Nuclear fusion reactors are becoming an efficient source of energy in next generation energy. The development of structural materials is a foremost step towards building the environmentally friendly reactors. The structural components require superior mechanical and thermal properties to sustain under extreme heat, and radiation fluxes. V-5Cr-5Ti alloy is considered as promising structural material for vessel first wall components and blanket applications in fusion reactors due to its high melting point and superior mechanical and thermal properties.
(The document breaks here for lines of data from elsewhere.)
(* ===== verification/Replies.v ===== *)
(** * Replies are accounted for

    RFC 959 asks for exactly one final reply to each command. A command that
    starts a job (a transfer, a copy) or aborts one is answered when the job
    completes: the client is owed that reply meanwhile. Command lines and
    completions keep the account: final replies sent plus replies owed is the
    number of commands. *)

From S2P Require Import Prelude Types Resolve CLib Listing Sys Tls FsIface FsRooted Dispatch.
From S2P Require Import Queue FsMem World Client Logic Datachan Commands Server Scenario.
Import FsMem Resolve CLib Listing Client Datachan Commands Server.

Local Open Scope Z_scope.

Module Replies.

Section Replies.
Context {FS OS : Type} `{FsOps FS} `{SysOps OS}.

(** ** Helpers send nothing *)

Lemma silent_resolve_arg p : silent (FS:=FS) (OS:=OS) (resolve_arg p).
Proof. unfold resolve_arg. silent_steps. Qed.
Lemma silent_fstat_path p : silent (FS:=FS) (OS:=OS) (fstat_path p).
Proof. unfold fstat_path. silent_steps. Qed.
Hint Resolve silent_resolve_arg silent_fstat_path : opftp.
Lemma silent_parent_is_dir p : silent (FS:=FS) (OS:=OS) (parent_is_dir p).
Proof. unfold parent_is_dir. silent_steps. Qed.
Hint Resolve silent_parent_is_dir : opftp.
Lemma silent_resolve_dest p : silent (FS:=FS) (OS:=OS) (resolve_dest p).
Proof. unfold resolve_dest. silent_steps. Qed.
Lemma silent_job_new op : silent (FS:=FS) (OS:=OS) (job_new op).
Proof. unfold job_new. silent_steps; intros h; done. Qed.
Lemma silent_job_free j : silent (FS:=FS) (OS:=OS) (job_free j).
Proof. unfold job_free. silent_steps; intros h; done. Qed.
Lemma silent_job_dispatch j : silent (FS:=FS) (OS:=OS) (job_dispatch j).
Proof. unfold job_dispatch. silent_steps. Qed.
Lemma silent_close_pasv : silent (FS:=FS) (OS:=OS) close_pasv.
Proof. unfold close_pasv. silent_steps. Qed.
Lemma silent_bind_range n fd mk c : silent (FS:=FS) (OS:=OS) (bind_range n fd mk c).
Proof. revert c. induction n as [|n IH]; intros c; cbn [bind_range]; silent_steps. Qed.
Hint Resolve silent_bind_range : opftp.
Lemma silent_open_listener fd mk : silent (FS:=FS) (OS:=OS) (open_listener fd mk).
Proof. unfold open_listener, bind_listener_in_range. silent_steps. Qed.
Lemma silent_pollset_mod ev : silent (FS:=FS) (OS:=OS) (pollset_mod_client ev).
Proof. unfold pollset_mod_client. silent_steps. Qed.
Hint Resolve silent_pollset_mod : opftp.
Lemma silent_start_tls : silent (FS:=FS) (OS:=OS) opftp_client_start_tls.
Proof. unfold opftp_client_start_tls. silent_steps. Qed.
Lemma silent_cancel_job j : silent (FS:=FS) (OS:=OS) (cancel_job j).
Proof. unfold cancel_job. silent_steps. Qed.
Lemma silent_stou_loop n : silent (FS:=FS) (OS:=OS) (stou_loop n).
Proof. induction n as [|n IH]; cbn [stou_loop]; silent_steps; done. Qed.
Hint Resolve silent_resolve_dest silent_job_new silent_job_free silent_job_dispatch
  silent_close_pasv silent_open_listener silent_start_tls silent_cancel_job silent_stou_loop : opftp.

(** ** Each handler *)

Lemma finals_reply_fs_error : finals (FS:=FS) (OS:=OS) 1 reply_fs_error.
Proof. unfold reply_fs_error, reply. final_steps. Qed.
Hint Resolve finals_reply_fs_error : opftp.

Ltac handler := unfold reply in *; final_steps.

(** ** Starting a job *)

(** [finals] from the states of a client without a job. *)
Definition settles {A} (n : nat) (m : HM FS OS A) : Prop :=
  ∀ h, c_job (h_cl h) = None →
    ∃ ls, h_out (m h).2 = h_out h ++ ls ∧ (count_final ls + owed (m h).2 = owed h + n)%nat.

Lemma settles_finals {A} n (m : HM FS OS A) : finals n m → settles n m.
Proof. intros Hm h _. apply Hm. Qed.

Lemma settles_after {A B} n (m : HM FS OS A) (f : A → HM FS OS B) :
  silent m → (∀ a, settles n (f a)) → settles n (m ≫= f).
Proof.
  intros Hm Hf h Hj. rewrite ST_bind_eq. destruct (Hm h) as (E & Ej & _).
  pose proof (silent_owed m h Hm) as Eo. destruct (m h) as [a h']. cbn [snd] in *.
  rewrite <-E, <-Eo. apply Hf. congruence.
Qed.

Lemma settles_before {A B} n (m : HM FS OS A) (f : A → HM FS OS B) :
  settles n m → (∀ a, finals 0 (f a)) → settles n (m ≫= f).
Proof.
  intros Hm Hf h Hj. rewrite ST_bind_eq. destruct (Hm h Hj) as (ls & E & Hc).
  destruct (m h) as [a h']. destruct (Hf a h') as (ls' & E' & Hc'). cbn [snd] in *.
  exists (ls ++ ls'). rewrite E', E, app_assoc, count_final_app. split; [done|lia].
Qed.

(** The job is recorded: its reply is owed from now on. *)
Lemma settles_launch id f :
  (∀ c, c_job (f c) = Some id ∧ c_abor_pending (f c) = c_abor_pending c) → settles 1 (mod_cl f).
Proof.
  intros Hf h Hj. exists []. rewrite app_nil_r. split; [done|]. destruct (Hf (h_cl h)) as [Ej Ea].
  unfold owed. cbn. rewrite Ej, Ea, Hj. lia.
Qed.

(** Either there is a job and the command is refused, or the rest runs
    without one. *)
Lemma finals_idle {A} n (m k : HM FS OS A) (h : hstate FS OS) :
  (c_job (h_cl h) ≠ None → finals n m) → settles n k →
  ∃ ls, h_out ((if bool_decide (is_Some (c_job (h_cl h))) then m else k) h).2 = h_out h ++ ls ∧
    (count_final ls + owed ((if bool_decide (is_Some (c_job (h_cl h))) then m else k) h).2
     = owed h + n)%nat.
Proof.
  intros Hm Hk. destruct (c_job (h_cl h)) as [id|] eqn:E.
  - rewrite bool_decide_true by by eexists. by apply Hm.
  - rewrite bool_decide_false by by intros []. by apply Hk.
Qed.

Ltac settle_steps :=
  repeat first
    [ progress intros
    | match goal with
      | |- settles _ (match ?x with _ => _ end) => destruct x
      | |- settles 1 (mod_cl _) => eapply settles_launch; by split
      | |- settles _ (mod_cl _ ≫= _) =>
          apply settles_before; [eapply settles_launch; by split|intros; apply finals_prelim; lia]
      | |- settles _ (_ ≫= _) => apply settles_after; [solve [silent_steps]|]
      | |- settles _ _ => apply settles_finals; solve [handler]
      end ].

Lemma finals_start_transfer op p nl ml r : finals (FS:=FS) (OS:=OS) 1 (start_transfer op p nl ml r).
Proof.
  intros h. unfold start_transfer. rewrite ST_bind_eq. cbn [get_srv st_gets].
  rewrite ST_bind_eq. cbn [get_cl st_gets]. apply (finals_idle 1); [intros _; handler|].
  unfold reply. settle_steps.
Qed.
Hint Resolve finals_start_transfer : opftp.

Lemma finals_cmd_cpto p : finals (FS:=FS) (OS:=OS) 1 (cmd_cpto p).
Proof.
  intros h. unfold cmd_cpto. rewrite ST_bind_eq. cbn [get_cl st_gets].
  destruct (negb (c_have_cpfr (h_cl h))); [apply finals_reply; lia|].
  apply (finals_idle 1); [intros _; handler|]. unfold reply. settle_steps.
Qed.


Lemma finals_start_listing p nl ml : finals (FS:=FS) (OS:=OS) 1 (start_listing p nl ml).
Proof. unfold start_listing. handler. Qed.
Lemma finals_start_store op p : finals (FS:=FS) (OS:=OS) 1 (start_store op p).
Proof. unfold start_store. handler. Qed.
Lemma finals_cmd_stop p : finals (FS:=FS) (OS:=OS) 1 (cmd_stop p).
Proof. unfold cmd_stop. handler. Qed.
Hint Resolve finals_start_listing finals_start_store finals_cmd_stop : opftp.
Lemma finals_site_chmod p : finals (FS:=FS) (OS:=OS) 1 (site_chmod p).
Proof. unfold site_chmod. handler. Qed.
Lemma finals_site_utime p : finals (FS:=FS) (OS:=OS) 1 (site_utime p).
Proof. unfold site_utime. handler. Qed.
Hint Resolve finals_site_chmod finals_site_utime : opftp.
Lemma finals_set_data_peer a l : finals (FS:=FS) (OS:=OS) 1 (set_data_peer a l).
Proof. unfold set_data_peer. handler. Qed.
Lemma finals_cmd_cwd p : finals (FS:=FS) (OS:=OS) 1 (cmd_cwd p).
Proof. unfold cmd_cwd. handler. Qed.
Hint Resolve finals_set_data_peer finals_cmd_cwd : opftp.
In this study, the influence of heat treatment on mechanical properties, microstructural changes, and fracture surface morphology of V-5Cr-5Ti alloy were investigated. The result showed that the tensile residual strength was increased by 40% but the elongation dropped significantly by 67% after the heat treatment at 650 degrees C due to dynamic strain aging (DSA) after significant plastic deformation and work hardening. At the higher temperature window from 400 degrees C to 700 degrees C, the diffusion of chromium and titanium possibly facilitate the DSA phenomenon, which enhances the strength at elevated temperatures. The microstructure of the V-5Cr-5Ti alloy showed that grain sizes were reduced to 20-60 mu m after the heat treatment at 650 degrees C from the grain sizes of 50-100 mu m at room temperature. The fracture surface at room temperature displayed ductile tearing ridges and pulled-up features. After the heat treatment to 650 degrees C, the sample showed brittle fracture features with intergranular cracks and cleavage facets. The morphological features can be correlated with the mechanical properties to analyze the microstructural origin of strength and toughness of the materials.